What the exercise asks: Copy out each line in the material below that has the word "replace".

Dataset excerpts:
(* ===== verification/Sha256.v ===== *)
(** * Sha256: crypto/sha256 and crypto/hmac

    The hash function and the message authentication code the program uses, as
    executable functions on byte strings: FIPS 180-4 and RFC 2104.  The theorems
    about the program leave them as fields of [Env], because none depends on
    which function it is; here they are the ones the program runs with, so that
    the signatures it publishes can be recomputed. *)
From Stdlib Require Import Ascii.
From S2P Require Import Prelude Utf8.

Open Scope N_scope.

(** ** 32-bit words *)

Definition word (n : N) : N := N.land n (N.ones 32).
Definition add32 (x y : N) : N := word (x + y).
Definition rotr (k x : N) : N := N.lor (N.shiftr x k) (word (N.shiftl x (32 - k))).
Definition not32 (x : N) : N := N.lxor x (N.ones 32).
Definition xor3 (x y z : N) : N := N.lxor (N.lxor x y) z.

(** ** Constants

    The first 32 bits of the fractional parts of the square and cube roots of
    the first primes. *)

Definition primes : list N :=
  N.of_nat <$> filter (λ p, Forall (λ d, p mod d ≠ 0)%nat (seq 2 (p - 2))) (seq 2 310).

(** The largest [r] below [2 ^ n] above [acc] with [r * r * r ≤ m]. *)
Fixpoint cube_root (n : nat) (m acc : N) : N :=
  match n with
  | O => acc
  | S n => let r := acc + 2 ^ N.of_nat n in cube_root n m (if r * r * r <=? m then r else acc)
  end.

Definition init : list N := Eval vm_compute in (λ p, word (N.sqrt (p * 2 ^ 64))) <$> take 8 primes.
Definition K : list N := Eval vm_compute in (λ p, word (cube_root 40 (p * 2 ^ 96) 0)) <$> primes.

(** ** One block of sixteen words *)

(** The last sixteen words give the next one. *)
Definition next_word (win : list N) : N :=
  let at_ i := nth i win 0 in
  add32 (add32 (xor3 (rotr 17 (at_ 14%nat)) (rotr 19 (at_ 14%nat)) (N.shiftr (at_ 14%nat) 10)) (at_ 9%nat))
        (add32 (xor3 (rotr 7 (at_ 1%nat)) (rotr 18 (at_ 1%nat)) (N.shiftr (at_ 1%nat) 3)) (at_ 0%nat)).

Fixpoint schedule (n : nat) (win : list N) : list N :=
  match n with
  | O => []
  | S n => nth 0 win 0 :: schedule n (tail win ++ [next_word win])
  end.

Record digest := mkDigest { d_a : N; d_b : N; d_c : N; d_d : N; d_e : N; d_f : N; d_g : N; d_h : N }.

Definition round (s : digest) (kw : N * N) : digest :=
  let '(mkDigest a b c d e f g h) := s in
  let t1 := add32 (add32 h (xor3 (rotr 6 e) (rotr 11 e) (rotr 25 e)))
                  (add32 (N.lxor (N.land e f) (N.land (not32 e) g)) (add32 kw.1 kw.2)) in
  let t2 := add32 (xor3 (rotr 2 a) (rotr 13 a) (rotr 22 a)) (xor3 (N.land a b) (N.land a c) (N.land b c)) in
  mkDigest (add32 t1 t2) a b c (add32 d t1) e f g.

Definition block (s : digest) (ws : list N) : digest :=
  let r := foldl round s (zip K (schedule 64 ws)) in
  mkDigest (add32 (d_a s) (d_a r)) (add32 (d_b s) (d_b r)) (add32 (d_c s) (d_c r)) (add32 (d_d s) (d_d r))
           (add32 (d_e s) (d_e r)) (add32 (d_f s) (d_f r)) (add32 (d_g s) (d_g r)) (add32 (d_h s) (d_h r)).

(** ** Messages *)

(** [k] bytes of a number, the most significant first. *)
Fixpoint big_endian (k : nat) (n : N) : list N :=
  match k with O => [] | S k => N.land (N.shiftr n (8 * N.of_nat k)) 255 :: big_endian k n end.

Fixpoint words (l : list N) : list N :=
  match l with
  | a :: b :: c :: d :: l => 2 ^ 24 * a + 2 ^ 16 * b + 2 ^ 8 * c + d :: words l
  | _ => []
  end.

Definition padding (len : nat) : list N :=
  128 :: replicate ((119 - len mod 64) mod 64)%nat 0 ++ big_endian 8 (8 * N.of_nat len).

Fixpoint blocks (fuel : nat) (s : digest) (ws : list N) : digest :=
  match fuel, ws with
  | S fuel, _ :: _ => blocks fuel (block s (take 16 ws)) (drop 16 ws)
  | _, _ => s
  end.

Fixpoint to_bytes (s : string) : list N :=
  match s with EmptyString => [] | String c s => N_of_ascii c :: to_bytes s end.

Definition digest_bytes (s : digest) : list N :=
  [d_a s; d_b s; d_c s; d_d s; d_e s; d_f s; d_g s; d_h s] ≫= big_endian 4.

Definition digest_of (l : list N) : digest :=
  let at_ i := nth i l 0 in
  mkDigest (at_ 0%nat) (at_ 1%nat) (at_ 2%nat) (at_ 3%nat) (at_ 4%nat) (at_ 5%nat) (at_ 6%nat) (at_ 7%nat).

Definition sum256 (msg : list N) : list N :=
  let ws := words (msg ++ padding (length msg)) in
  digest_bytes (blocks (length ws) (digest_of init) ws).

(** ** crypto/hmac *)

Definition BlockSize : nat := 64.

Definition hmac_key (key : list N) : list N :=
  let key := if (BlockSize <? length key)%nat then sum256 key else key in
  key ++ replicate (BlockSize - length key) 0.

Definition hmac (key msg : list N) : list N :=
  let pad c := N.lxor c <$> hmac_key key in
  sum256 (pad 92 ++ sum256 (pad 54 ++ msg)).

Definition Sum256 (s : string) : string := bytes (sum256 (to_bytes s)).
Definition HMAC_SHA256 (key msg : string) : string := bytes (hmac (to_bytes key) (to_bytes msg)).

(** ** Shapes *)

Lemma big_endian_length k n : length (big_endian k n) = k.
Proof. induction k as [|k IH]; [done|]. simpl. by rewrite IH. Qed.

Lemma big_endian_bytes k n : Forall (λ b, b < 256) (big_endian k n).
Proof.
  induction k as [|k IH]; constructor; [|exact IH].
  change 255 with (N.ones 8). rewrite N.land_ones. by apply N.mod_lt.
Qed.

Lemma sum256_length msg : length (sum256 msg) = 32%nat.
Proof. reflexivity. Qed.

Lemma sum256_bytes msg : Forall (λ b, b < 256) (sum256 msg).
Proof.
  unfold sum256, digest_bytes. apply Forall_bind, Forall_true. intros n. apply big_endian_bytes.
Qed.

(** A padded message is a whole number of blocks, and [blocks] takes all of them. *)
Lemma padded_length n : ∃ k, (n + length (padding n) = 64 * k)%nat.
Proof.
  exists ((n + length (padding n)) / 64)%nat. unfold padding.
  rewrite length_cons, length_app, length_replicate, big_endian_length.
  pose proof (Nat.div_mod_eq n 64). pose proof (Nat.mod_upper_bound n 64 ltac:(done)).
  set (m := (n mod 64)%nat) in *. set (z := ((119 - m) mod 64)%nat).
  assert (n + S (z + 8) = 64 * (n / 64 + (m + S (z + 8)) / 64))%nat as Hn.
  2: { rewrite Hn, (Nat.mul_comm 64 (_ + _)), Nat.div_mul by done. lia. }
  assert ((m + S (z + 8)) mod 64 = 0)%nat as Hz; [|pose proof (Nat.div_mod_eq (m + S (z + 8)) 64); lia].
  unfold z. destruct (Nat.le_gt_cases m 55) as [Hm|Hm].
  - replace (119 - m)%nat with (55 - m + 1 * 64)%nat by lia. rewrite Nat.Div0.mod_add, (Nat.mod_small (55 - m)) by lia.
    by replace (m + S (55 - m + 8))%nat with 64%nat by lia.
  - rewrite (Nat.mod_small (119 - m)) by lia. by replace (m + S (119 - m + 8))%nat with 128%nat by lia.
Qed.

Lemma words_length k l : length l = (4 * k)%nat → length (words l) = k.
Proof.
  revert l. induction k as [|k IH]; intros l Hl; [by apply length_zero_iff_nil in Hl as ->|].
  do 4 (destruct l as [|? l]; [simpl in Hl; lia|]). cbn [words length]. f_equal. apply IH. simpl in Hl. lia.
Qed.

Lemma blocks_all fuel s ws : (length ws ≤ 16 * fuel)%nat → blocks fuel s ws = blocks (length ws) s ws.
Proof.
  intros Hf. assert (∀ n m s ws, (length ws ≤ 16 * n)%nat → (length ws ≤ 16 * m)%nat → blocks n s ws = blocks m s ws) as H.
  { clear. intros n. induction n as [|n IH]; intros [|m] s [|w ws] Hn Hm; try done; simpl in Hn, Hm; [lia..|].
    cbn [blocks]. apply IH; rewrite length_drop; simpl; lia. }
  apply H; lia.
Qed.

Lemma hmac_key_length key : length (hmac_key key) = 64%nat.
Proof.
  unfold hmac_key, BlockSize. rewrite length_app, length_replicate.
  destruct (Nat.ltb_spec 64 (length key)); [by rewrite sum256_length|lia].
Qed.

Lemma bytes_length l : String.length (bytes l) = length l.
Proof. induction l as [|b l IH]; [done|]. simpl. by rewrite IH. Qed.

Lemma HMAC_SHA256_length key msg : String.length (HMAC_SHA256 key msg) = 32%nat.
Proof. unfold HMAC_SHA256. by rewrite bytes_length. Qed.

Exercise response:
  - replace (119 - m)%nat with (55 - m + 1 * 64)%nat by lia. rewrite Nat.Div0.mod_add, (Nat.mod_small (55 - m)) by lia.
    by replace (m + S (55 - m + 8))%nat with 64%nat by lia.
  - rewrite (Nat.mod_small (119 - m)) by lia. by replace (m + S (119 - m + 8))%nat with 128%nat by lia.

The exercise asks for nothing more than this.